■ **Data provided**

(** * NGG compliance report: the browser-side renderer

    A shallow embedding of [report_templates/static/js/report.js]: the
    recommendation catalog, [renderReport], [toggleEvidence] and
    [drawSimpleChart], together with the fragment of the browser they run
    against (the page's display fields, the findings table, the
    recommendations list, the chart surface and the console).

    Conventions of the model.
    - The numbers of a report are integers ([Z]).  Where the script adds
      or prints one, it is the double nearest to it that is added or
      printed ([Js.add], [Js.number_text]); the chart drawer divides
      counts, and its angles and coordinates are real numbers ([R]).
    - A JavaScript object used as a record is a Rocq record whose optional
      properties are [option]s or the value [VUndefined]; the catalog, an
      object literal used as a dictionary, is a [gmap] of its own
      properties together with what it inherits from [Object.prototype].
    - Markup assigned through [innerHTML] / [insertAdjacentHTML] is kept
      twice: as the string the template literal evaluates to, and as the
      element tree that string is the markup of ([markup_of] relates the
      two).  The tree is what the browser builds when the interpolated
      strings hold no markup themselves; [Html.parse] models the
      browser's parser, [row_cells_parse] and [list_item_parse] show the
      agreement, and the statements about the content of rows and items
      are made for such strings.
    - A statement that can throw runs in the monad [JS]: a state
      transformer over [Page] that ends in [Normal] or [Throw]. *)

From Stdlib Require Import ZArith String Ascii List Reals Lra Lia.
From stdpp Require Import base option list gmap strings pretty.

Set Warnings "-register-all".

Local Open Scope string_scope.
Local Open Scope list_scope.
Local Open Scope Z_scope.

(** ** JavaScript values and strings *)

Module Js.

(** The values the script meets: what a report carries in its metadata,
    and what indexing an object can return.  [VNumber n] is the Number
    that the integer numeral [n] denotes, that is, the double nearest to
    [n]; [VFunction name] is the built-in function of that name and
    [VObject] an ordinary object. *)
Inductive value :=
  | VUndefined
  | VNumber (n : Z)
  | VString (s : string)
  | VFunction (name : string)
  | VObject.
(** ** The output of the loop, as a relation

    [windows id blob s total a i tail]: with a fragment size [s], entered
    with [start = a] and [index = i], the loop appends [tail] to [chunks]
    before it stops.  Each constructor is one outcome of the test
    [start < size]; [while_loop_windows] below relates it to [while_loop]. *)
Inductive windows (id : value) (blob : Blob) (s : Z) (total : number)
    : Z -> Z -> list Chunk -> Prop :=
| windows_stop : forall a i,
    blob_size blob <= a ->
    windows id blob s total a i []
| windows_next : forall a i tail,
    a < blob_size blob ->
    windows id blob s total (Z.min (blob_size blob) (a + s)) (i + 1) tail ->
    windows id blob s total a i
      ({| parentMsgId := id;
          chunkIndex := i;
          chunkData := blob_slice blob (Fin a)
                         (Fin (Z.min (blob_size blob) (a + s)));
          totalChunks := total |} :: tail).

(** ** Strings

    A JavaScript string is the list of its UTF-16 code units. *)

Definition jsstring : Type := list N.

Definition code (c : Ascii.ascii) : N := Ascii.N_of_ascii c.

(** The string written as a literal in the source. *)
Definition str (s : string) : jsstring := map code (String.list_ascii_of_string s).

(** [s.substr(start, length)] for arguments that are not negative. *)
Definition substr (s : jsstring) (start_ length_ : nat) : jsstring :=
  firstn length_ (skipn start_ s).

(** ** Regular expressions

    The two patterns of the file use character classes, sequence,
    repetition and the anchors [^] and [$] only; without the multiline flag
    the anchors make [exec] succeed exactly when the whole string belongs to
    the language of the pattern.  [Alt] and [Void] are there for the
    derivatives. *)

Inductive regex : Type :=
| Void
| Eps
| Class (ranges : list (N * N))
| Seq (r1 r2 : regex)
| Alt (r1 r2 : regex)
| Star (r : regex).

(** [r+] and [r{n}]. *)
Definition Plus (r : regex) : regex := Seq r (Star r).

Fixpoint Rep (n : nat) (r : regex) : regex :=
  match n with
  | O => Eps
  | S n' => Seq r (Rep n' r)
  end.

Definition in_range (c : N) (r : N * N) : bool :=
  ((fst r <=? c) && (c <=? snd r))%N.

Definition in_class (ranges : list (N * N)) (c : N) : bool :=
  existsb (in_range c) ranges.

Definition range (lo hi : Ascii.ascii) : N * N := (code lo, code hi).

Definition single (c : Ascii.ascii) : N * N := (code c, code c).

(** The strings a pattern stands for. *)
Inductive lang : regex -> jsstring -> Prop :=
| lang_Eps : lang Eps []
| lang_Class : forall ranges c,
    in_class ranges c = true -> lang (Class ranges) [c]
| lang_Seq : forall r1 r2 s1 s2,
    lang r1 s1 -> lang r2 s2 -> lang (Seq r1 r2) (s1 ++ s2)
| lang_Alt_l : forall r1 r2 s, lang r1 s -> lang (Alt r1 r2) s
| lang_Alt_r : forall r1 r2 s, lang r2 s -> lang (Alt r1 r2) s
| lang_Star_nil : forall r, lang (Star r) []
| lang_Star_cons : forall r s1 s2,
    lang r s1 -> lang (Star r) s2 -> lang (Star r) (s1 ++ s2).

Fixpoint nullable (r : regex) : bool :=
  match r with
  | Void => false
  | Eps => true
  | Class _ => false
  | Seq r1 r2 => nullable r1 && nullable r2
  | Alt r1 r2 => nullable r1 || nullable r2
  | Star _ => true
  end.

(** The pattern for what may follow the code unit [c]. *)
Fixpoint deriv (c : N) (r : regex) : regex :=
  match r with
  | Void => Void
  | Eps => Void
  | Class ranges => if in_class ranges c then Eps else Void
  | Seq r1 r2 =>
      if nullable r1 then Alt (Seq (deriv c r1) r2) (deriv c r2)
      else Seq (deriv c r1) r2
  | Alt r1 r2 => Alt (deriv c r1) (deriv c r2)
  | Star r1 => Seq (deriv c r1) (Star r1)
  end.

(** Whether [/^r$/.exec(s)] finds a match. *)
Fixpoint regex_exec (r : regex) (s : jsstring) : bool :=
  match s with
  | [] => nullable r
  | c :: s' => regex_exec (deriv c r) s'
  end.

(** ** [validateId] and [validateKey] (lines 217 to 230) *)

Definition alnum_ranges : list (N * N) :=
  [range "A" "Z"; range "a" "z"; range "0" "9"]%char.

(** [/^[A-Za-z0-9_-]+(?:[ _-][A-Za-z0-9]+)*$/] *)
Definition ID_REGEX : regex :=
  Seq (Plus (Class (alnum_ranges ++ [single "_"; single "-"]%char)))
      (Star (Seq (Class [single " "; single "_"; single "-"]%char)
                 (Plus (Class alnum_ranges)))).

Definition key_ranges : list (N * N) := [range "a" "z"; range "0" "9"]%char.

(** [/^[a-z0-9]{8}(-[a-z0-9]{4}){3}-[a-z0-9]{12}$/] *)
Definition KEY_REGEX : regex :=
  Seq (Rep 8 (Class key_ranges))
      (Seq (Rep 3 (Seq (Class [single "-"%char]) (Rep 4 (Class key_ranges))))
           (Seq (Class [single "-"%char]) (Rep 12 (Class key_ranges)))).

(** [!s] for an argument that is a string or, when left out, [undefined]. *)
Definition js_not (s : option jsstring) : bool :=
  match s with
  | None => true
  | Some [] => true
  | Some (_ :: _) => false
  end.

(** The functions return [true], the array of the match or [null]; the
    model keeps whether that value is truthy. *)
Definition validateId (id : option jsstring) : bool :=
  js_not id
  || match id with
     | Some s => regex_exec ID_REGEX s
     | None => false
     end.

Definition validateKey (key : option jsstring) : bool :=
  js_not key
  || match key with
     | Some s => regex_exec KEY_REGEX s
     | None => false
     end.

(** ** [randomId] (lines 345 to 352)

    [randomString36] is what [Math.random().toString(36)] returned. *)
Definition randomId (randomString36 : jsstring) : jsstring :=
  let keyLength := 16%nat in
  let randString := randomString36 ++ str "0000000000000000000" in
  substr randString 2 keyLength.

(** ** [binaryStringToArrayBuffer] (lines 333 to 339) *)

(** [s.charCodeAt(i)] is [NaN] outside the string. *)
Definition charCodeAt (s : jsstring) (i : nat) : number :=
  match nth_error s i with
  | Some c => Fin (Z.of_N c)
  | None => NaN
  end.

(** [x & 0xff]; the operand [NaN] counts as 0. *)
Definition js_and_ff (x : number) : Z :=
  match x with
  | Fin z => Z.land z 255
  | _ => 0
  end.

(** The conversion of a number stored into a [Uint8Array]. *)
Definition ToUint8 (z : Z) : byte :=
  match Byte.of_N (Z.to_N (z mod 256)) with
  | Some b => b
  | None => x00
  end.

(** [array[i] = v]; a store outside a typed array does nothing. *)
Fixpoint Uint8Array_store (array : list byte) (i : nat) (v : byte) : list byte :=
  match array, i with
  | [], _ => []
  | _ :: rest, O => v :: rest
  | b :: rest, S i' => b :: Uint8Array_store rest i' v
  end.

Definition binaryStringToArrayBuffer (binary : jsstring) : ArrayBuffer :=
  let byteArray := Uint8Array_new (Z.of_nat (length binary)) in
  fold_left
    (fun byteArray i =>
       Uint8Array_store byteArray i (ToUint8 (js_and_ff (charCodeAt binary i))))
    (seq 0 (length binary)) byteArray.
(** * WMS_Pro: the stock ledger and the dashboard aggregates

    A shallow embedding of [server/storage.ts] (class [DatabaseStorage]),
    of the stock route of [server/routes.ts] and of the tables of
    [shared/schema.ts].  The relational store is a record of row lists,
    the drizzle queries are written with a small set of SQL combinators
    (three-valued conditions, left join, aggregates, order by), and the
    body of [db.transaction] runs in a state-and-exception monad whose
    [transaction] wrapper restores the initial store when the body throws. *)

From Stdlib Require Import ZArith List String Ascii Bool Lia.
From Stdlib Require Import Sorting.Sorted Sorting.Permutation.
Import ListNotations.

Open Scope string_scope.
Open Scope list_scope.
Open Scope Z_scope.

(** ** Tables ([shared/schema.ts])

    Nullable columns are [option]s.  Timestamps are epoch milliseconds.
    [unitPrice] is [decimal(10,2)]: it is held as a whole number of
    hundredths.  [isActive] is [boolean] in one schema and [integer] 0/1
    in the other; both are read as a nullable [bool]. *)

Module zones.
Record row := mk {
  id : Z;
  name : string;
  description : option string;
  capacity : option Z;
  createdAt : Z;
  updatedAt : Z
}.
End zones.

Module products.
Record row := mk {
  id : Z;
  productId : string;
  name : string;
  description : option string;
  category : string;
  zoneId : option Z;
  currentStock : option Z;
  minStock : option Z;
  unitPrice : option Z;
  isActive : option bool;
  createdAt : Z;
  updatedAt : Z
}.
End products.

Inductive MovementType := IN | OUT.

Module movements.
Record row := mk {
  id : Z;
  productId : Z;
  type : MovementType;
  quantity : Z;
  previousStock : Z;
  newStock : Z;
  reason : option string;
  userId : option string;
  createdAt : Z
}.
End movements.

(** The store: the three tables and the [serial] counter of [movements.id]. *)
Record Db := mkDb {
  zones_tbl : list zones.row;
  products_tbl : list products.row;
  movements_tbl : list movements.row;
  movements_seq : Z
}.

(** ** JavaScript truthiness used by the source *)

(** [x || 0] on a nullable integer. *)
Definition js_or0 (x : option Z) : Z :=
  match x with Some v => v | None => 0 end.

(** [s || null] on an optional string: the empty string is falsy. *)
Definition js_or_null (s : option string) : option string :=
  match s with
  | Some EmptyString => None
  | other => other
  end.

(** Truthiness of an optional number ([undefined], [null] and [0] are falsy). *)
Definition truthyZ (x : option Z) : bool :=
  match x with Some v => negb (v =? 0) | None => false end.
Lemma list_invariant_scripts_submit (fd : FormData) (s : State) :
  list_invariant s -> list_invariant (exec (Scripts.on_search_form_submit fd) s).
Proof.
  intros (Hinv & Hshow & Hsub).
  split; [now apply invariant_scripts_submit|].
  destruct Hinv as (_ & Hv & _).
  unfold exec, Scripts.on_search_form_submit, bind.
  destruct (inline_filter_cases (Obj.fromEntries fd) s) as [(R & HR & E)|E]; rewrite E.
  - rewrite repaint_returns. cbn [snd].
    pose proof (repaint_state (List.length (heap s))
                  (with_heap (fun h => (h ++ [R])%list) s)) as St.
    cbv zeta in St. destruct St as (Eh & Ep & Em & Ei & _).
    assert (En : nth (List.length (heap s))
                   (heap (with_heap (fun h => (h ++ [R])%list) s)) [] = R).
    { destruct s as [h p m d]; cbn [heap with_heap]. apply nth_last. }
    rewrite En in Ei. unfold shows_pages. rewrite Ep, Em, Eh, Ei.
    cbn [deref]. rewrite En. split; [|exact HR].
    replace (1 * BOOKS_PER_PAGE) with BOOKS_PER_PAGE by lia.
    apply shows_map. intros b. apply same_preview_inline.
  - cbn [snd]. unfold shows_pages in *.
    destruct s as [h p m d]; cbn [heap page matches dom with_heap] in *.
    rewrite deref_grow by assumption. now split.
Qed.
Lemma getOwnProperty_value (o : properties) (key : jsstring) (v : jsval) :
  getOwnProperty o key = Some v -> In v (List.map snd o).
Proof.
  induction o as [| [k w] rest IH]; [discriminate |].
  simpl. destruct (jsstring_eqb k key).
  - intros H. injection H as <-. left. reflexivity.
  - intros H. right. apply IH. exact H.
Qed.

(** Whatever the type, the icon is text without markup. *)
Lemma icon_plain (type : jsstring) : plain_text (icon type) = true.
Proof.
  assert (Hall : forallb (fun v => plain_text (to_text v))
                   (List.map snd icons ++ List.map snd ObjectPrototype) = true)
    by (vm_compute; reflexivity).
  rewrite forallb_forall in Hall.
  assert (Hinfo : get icons (str "info") = VString [8505%N; 65039%N])
    by reflexivity.
  unfold icon, or_else.
  destruct (truthy (get icons type)) eqn:Ht; [| rewrite Hinfo; reflexivity].
  apply Hall. unfold get in *.
  destruct (getOwnProperty icons type) as [v |] eqn:E1.
  - apply in_or_app. left. exact (getOwnProperty_value _ _ _ E1).
  - destruct (getOwnProperty ObjectPrototype type) as [v |] eqn:E2.
    + apply in_or_app. right. exact (getOwnProperty_value _ _ _ E2).
    + discriminate.
Qed.

(** With a message without markup the whole template is covered, and what
    it parses to holds no toast. *)
Lemma alert_html_plain (message type : jsstring) :
  plain_text message = true ->
  exists nodes,
    parseFragment (alert_html message type) = Some nodes
    /\ count_forest toast nodes = 0%nat.
Proof.
  intros Hm. pose proof (icon_plain type) as Hi.
  assert (Sh : scan Data alert_html_head
               = Some (scanned alert_html_head, Data))
    by (vm_compute; reflexivity).
  assert (Sm : scan Data alert_html_middle
               = Some (scanned alert_html_middle, Data))
    by (vm_compute; reflexivity).
  assert (St : tokenize Data alert_html_tail = Some (scanned alert_html_tail))
    by (vm_compute; reflexivity).
  set (tokens := scanned alert_html_head
                 ++ List.map Character (icon type)
                 ++ scanned alert_html_middle
                 ++ List.map Character message
                 ++ scanned alert_html_tail).
  assert (T : tokenize Data (alert_html message type) = Some tokens).
  { unfold alert_html.
    rewrite tokenize_app, Sh, tokenize_app, (scan_text _ Hi).
    rewrite tokenize_app, Sm, tokenize_app, (scan_text _ Hm), St.
    reflexivity. }
  assert (N : nest tokens [] = Some []).
  { unfold tokens.
    assert (N1 : nest (scanned alert_html_head) []
                 = Some ["span"; "div"]%string) by (vm_compute; reflexivity).
    assert (N2 : nest (scanned alert_html_middle) ["span"; "div"]%string
                 = Some ["span"; "div"]%string) by (vm_compute; reflexivity).
    assert (N3 : nest (scanned alert_html_tail) ["span"; "div"]%string
                 = Some []) by (vm_compute; reflexivity).
    rewrite nest_app, N1, nest_app, nest_characters.
    rewrite nest_app, N2, nest_app, nest_characters. exact N3. }
  assert (C : tags_of_class toast tokens = 0%nat).
  { unfold tokens. rewrite !tags_of_class_app, !tags_of_class_text.
    reflexivity. }
  apply (build_nest tokens ([], [])) in N. destruct N as (nodes & B).
  exists nodes. unfold parseFragment. rewrite T. split; [exact B |].
  pose proof (build_held toast tokens ([], []) nodes B) as H.
  rewrite C in H. unfold held in H. simpl in H. lia.
Qed.

Lemma sample_parse_agrees : agrees sample_parse.
Proof.
  intros html nodes H. unfold sample_parse. rewrite H. reflexivity.
Qed.

(** After [showAlert] the page holds the new toast and whatever toasts its
    content was parsed to, nothing of what was there before. *)
Lemma showAlert_count (parse : jsstring -> list node)
    (message type : jsstring) (doc doc' : document) :
  showAlert parse message type doc = Returns doc' ->
  count_document toast doc'
  = S (count_forest toast (parse (alert_html message type))).
Proof.
  unfold showAlert. intros H.
  rewrite (body_appendChild_count toast _ _ _ H), removeAll_none.
  rewrite count_element, alert_has_toast_class. reflexivity.
Qed.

■ **Problem to work on**
Whatever else the listing above holds, retype exactly only the lines from the one containing "match Byte.of_N (Z.to_N (z mod 256)) with" to the one containing "match array, i with", both ends kept.

■ **Your response**
  match Byte.of_N (Z.to_N (z mod 256)) with
  | Some b => b
  | None => x00
  end.

(** [array[i] = v]; a store outside a typed array does nothing. *)
Fixpoint Uint8Array_store (array : list byte) (i : nat) (v : byte) : list byte :=
  match array, i with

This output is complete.